Electronic Thesis and Dissertation Repository

Thesis Format

Integrated Article


Master of Science


Epidemiology and Biostatistics


Anderson, Kelly K

2nd Supervisor

Ali, Shehzad



People with psychotic disorders have long-term negative health outcomes and contribute large health system costs. Intervening among those at ultra-high risk (UHR) for psychosis may prevent or mitigate risk for psychotic disorder; however, it is unclear if we should treat all UHR individuals or only those above a certain risk threshold. The objectives were to systematically review the literature on the cost-effectiveness of UHR programs, and to conduct an economic evaluation of a risk stratification strategy, where treatment decisions are based on the probability of transitioning to psychotic disorder. Our systematic review found that UHR programs are potentially cost-effective. The economic evaluation found that only treating those at ≥20% risk to transition is cost saving to the Canadian health system, but returns worse health outcomes ($15,466 per quality-adjusted life-year), relative to treating all UHR individuals. Future research requires better valuation of cost and outcomes and trials examining risk stratification.

Summary for Lay Audience

Psychotic disorders are mental illnesses that have long-term negative consequences for a person’s functioning and quality of life, and are often expensive to treat and manage.
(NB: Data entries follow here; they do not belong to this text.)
Lemma try_evict_run :
  exists fq dk m', try_evict_page rdtsc s = Ret (f, evicted_state fq dk m')
    /\ holds fq q /\ unmap_physical_page d va (mem s) = Ret (tt, m')
    /\ if is_dirty then written_back dk else dk = disk s.
Proof.
  destruct select_run as (fq & E & Hq). set (s1 := set_fifo_queue fq s) in *.
  unfold try_evict_page, try_evict_page_v2. rewrite (bind_step _ _ _ _ _ E).
  rewrite (proj2 (Z.eqb_neq f 0)) by (unfold f, frame_addr, PAGING_AREA_MIN_PADDR, PAGE_SIZE; lia).
  rewrite info_of_f.
  assert (Hi : info_at (IFrame i) (fr s1) = Some info) by apply (ev_info _ _ _ _ _ Hev).
  rewrite (frd_ok _ _ _ info) by done. rewrite (ev_mode _ _ _ _ _ Hev).
  change (truth (Z.land PE_INFO_USER_MODE PE_INFO_PINNED)) with false.
  change (truth (Z.land PE_INFO_USER_MODE PE_INFO_KERNEL_DUMMY)) with false. cbn [when].
  rewrite !bind_ret, (frd_ok _ _ _ info) by done. rewrite (frd_ok _ _ _ info) by done.
  rewrite (bind_step (kop (gets current_running)) _ s1 (current_running (kern s1)) s1)
    by (unfold kop, zoom, gets; by rewrite set_kern_same).
  assert (Hinv : forall b, when b (rop (invalidate_page (vaddr info))) s1 = Ret (tt, s1)).
  { intros [|]; [|done]. cbn [when]. rewrite (rop_run _ s1 tt (mem s1)) by done. by rewrite set_mem_same. }
  rewrite (bind_step _ _ _ _ _ (Hinv _)).
  rewrite (bind_step _ _ _ _ _ (check_dirty_run s1 eq_refl eq_refl eq_refl)).
  rewrite (frd_ok _ _ _ info) by done. rewrite ev_paddr. fold va.
  assert (exists dk, when (truth (if is_dirty then 1 else 0))
      (write_page_back_to_disk va (owner info) f ;;; ret tt) s1 = Ret (tt, set_disk dk s1)
      /\ if is_dirty then written_back dk else dk = disk s) as (dk & Ew & Hdk).
  { destruct is_dirty; cbn [truth Z.eqb negb when].
    - destruct (write_back_run s1) as (dk & Ew & Hw); [done..|apply (ev_lock _ _ _ _ _ Hev)|].
      exists dk. split; [|done]. by rewrite (bind_step _ _ _ _ _ Ew).
    - exists (disk s). split; [|done]. change (disk s) with (disk s1). by rewrite set_disk_same. }
  rewrite (bind_step _ _ _ _ _ Ew).
  destruct (page_free_run (set_disk dk s1)) as (m' & Eu & Ef); [done..|].
  rewrite (bind_step _ _ _ _ _ Ef). by exists fq, dk, m'.
Qed.

Lemma unmap_kept m' a :
  unmap_physical_page d va (mem s) = Ret (tt, m') -> a <> pte_slot (mem s) d va -> ld a m' = ld a (mem s).
Proof.
  intros Hu Ha. unfold unmap_physical_page, page_set_mode in Hu.
  rewrite bind_gets, bind_assertk_true in Hu by apply ev_present.
  injection Hu as <-. by apply ld_st_ne.
Qed.

End One.

(** [C3] Eviction.  The victim is the oldest frame of the eviction queue.  If
    its page is dirty the page's sectors on the disk hold the frame's contents
    afterwards and no other sector changes; if not, the disk is not written.
    The page is unmapped in its owner's address space, the frame has no owner,
    and the frame's contents are left as they are. *)
Theorem try_evict_page_spec s i q info r (Hev : evictable s i q info r) :
  exists s', try_evict_page rdtsc s = Ret (frame_addr i, s')
    /\ holds (fifo_queue s') q
    /\ walk (mem s') (page_directory r) (vaddr info) = None
    /\ (if is_dirty s info r then written_back s i info r (disk s') else disk s' = disk s)
    /\ (exists info', page_frame_info (fr s') !! i = Some info' /\ owner info' = NULL
          /\ info_mode info' = 0)
    /\ words (frame_addr i) (Z.to_nat PAGE_N_ENTRIES) (mem s')
       = words (frame_addr i) (Z.to_nat PAGE_N_ENTRIES) (mem s).
Proof.
  destruct (try_evict_run s i q info r Hev) as (fq & dk & m' & E & Hq & Hu & Hdk).
  eexists. split; [exact E|].
  destruct (unmap_walk (mem s) (page_directory r) (vaddr info)) as (m1 & Hu1 & Hw & _); try apply Hev.
  rewrite Hu in Hu1. injection Hu1 as <-. split_and!; [exact Hq|exact Hw|exact Hdk| |].
  - exists (cleared_info info). split; [|done].
    apply list_lookup_insert_eq. eapply lookup_lt_Some, (ev_info _ _ _ _ _ Hev).
  - apply words_ext. intros j Hj. apply (unmap_kept s i q info r Hev); [done|].
    apply (ev_outside _ _ _ _ _ Hev). apply frame_word; [apply (ev_index _ _ _ _ _ Hev)|done].
Qed.

Lemma allocate_evict_run s i q info r :
  evictable s i q info r -> cpu_room 2 (cpu (kern s)) -> free_list (fr s) [] ->
  exists fq dk m', allocate_page rdtsc s = Ret (frame_addr i, evicted_state s i info fq dk m')
    /\ holds fq q /\ unmap_physical_page (page_directory r) (vaddr info) (mem s) = Ret (tt, m')
    /\ if is_dirty s info r then written_back s i info r dk else dk = disk s.
Proof.
  intros Hev Hroom Hfree.
  set (se := set_kern (set_cpu (nointerrupt_enter (cpu (kern s))) (kern s)) s).
  assert (Hev' : evictable se i q info r).
  { destruct Hev. constructor; try done. by apply (enter_room 2). }
  destruct (try_evict_run se i q info r Hev') as (fq & dk & m' & E & Hq & Hu & Hdk).
  exists fq, dk, m'. split_and!; [|exact Hq|exact Hu|exact Hdk].
  unfold allocate_page. rewrite (bind_step allocate_page_internal _ s 0 s).
  2: { unfold allocate_page_internal.
       rewrite (bind_step _ _ _ _ _ (fop_run _ _ _ _ (remove_free_empty _ Hfree))).
       rewrite set_fr_same. by rewrite decide_True. }
  cbn [Z.eqb]. rewrite !bind_assoc.
  rewrite (bind_step kenter _ _ _ _ (kop_run enter _ tt _ eq_refl)). fold se.
  rewrite bind_assoc, (bind_step _ _ _ _ _ E), bind_assoc.
  assert (Hl : kleave (evicted_state se i info fq dk m') = Ret (tt, evicted_state s i info fq dk m')).
  { unfold kleave, kop, zoom, leave, modify. do 2 f_equal.
    transitivity (set_kern (set_cpu (nointerrupt_leave (nointerrupt_enter (cpu (kern s)))) (kern s))
                    (evicted_state se i info fq dk m')); [reflexivity|].
    by rewrite (set_cpu_restore 2) by (done || lia). }
  rewrite (bind_step _ _ _ _ _ Hl), bind_ret.
  rewrite (proj2 (Z.eqb_neq (frame_addr i) 0))
    by (unfold frame_addr, PAGING_AREA_MIN_PADDR, PAGE_SIZE; lia).
  by rewrite crit_ok by (by eapply (room_weaken 2)).
Qed.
Some studies have found that treating people at high risk for psychosis in specialized programs may be effective for slowing down progression to psychosis or preventing it entirely. Little is known about the cost-effectiveness of high risk programs compared to alternative treatment plans. Therefore, it is important to examine the cost-effectiveness of treating people in high risk programs to help inform future health policy decisions related to this population. The aim of this thesis was to review all available studies on the cost-effectiveness of high risk programs, and to then use this knowledge to inform the creation of an economic model to evaluate the potential benefit of prioritizing treatment to those at a much higher risk for psychosis (≥20% risk). In our review of prior economic studies comparing high risk programs to standard care, we found that high risk programs may provide value for money, but no conclusions can be drawn on what aspects of the treatment plan are cost-effective. Next, an economic evaluation was done to assess the Canadian health care system costs of only treating those at a very high risk for converting to psychosis (≥20% risk) based on a risk calculator compared to a standard ‘treat all’ strategy. Risk stratification has incremental costs of $15,466 to the health system per quality-adjusted life-year, compared to the other strategy. More specifically, our results show that risk stratification has potential to provide cost savings, but returns worse outcomes. This means that cost savings can occur only if health system decision-makers are willing to accept losses in health. Future economic evaluations would benefit from more rigorous methods of examining health care outcomes and costs associated with high risk programs. Future clinical trials that compare the effectiveness of personalized treatment plans to the standard of care may also help inform future economic models.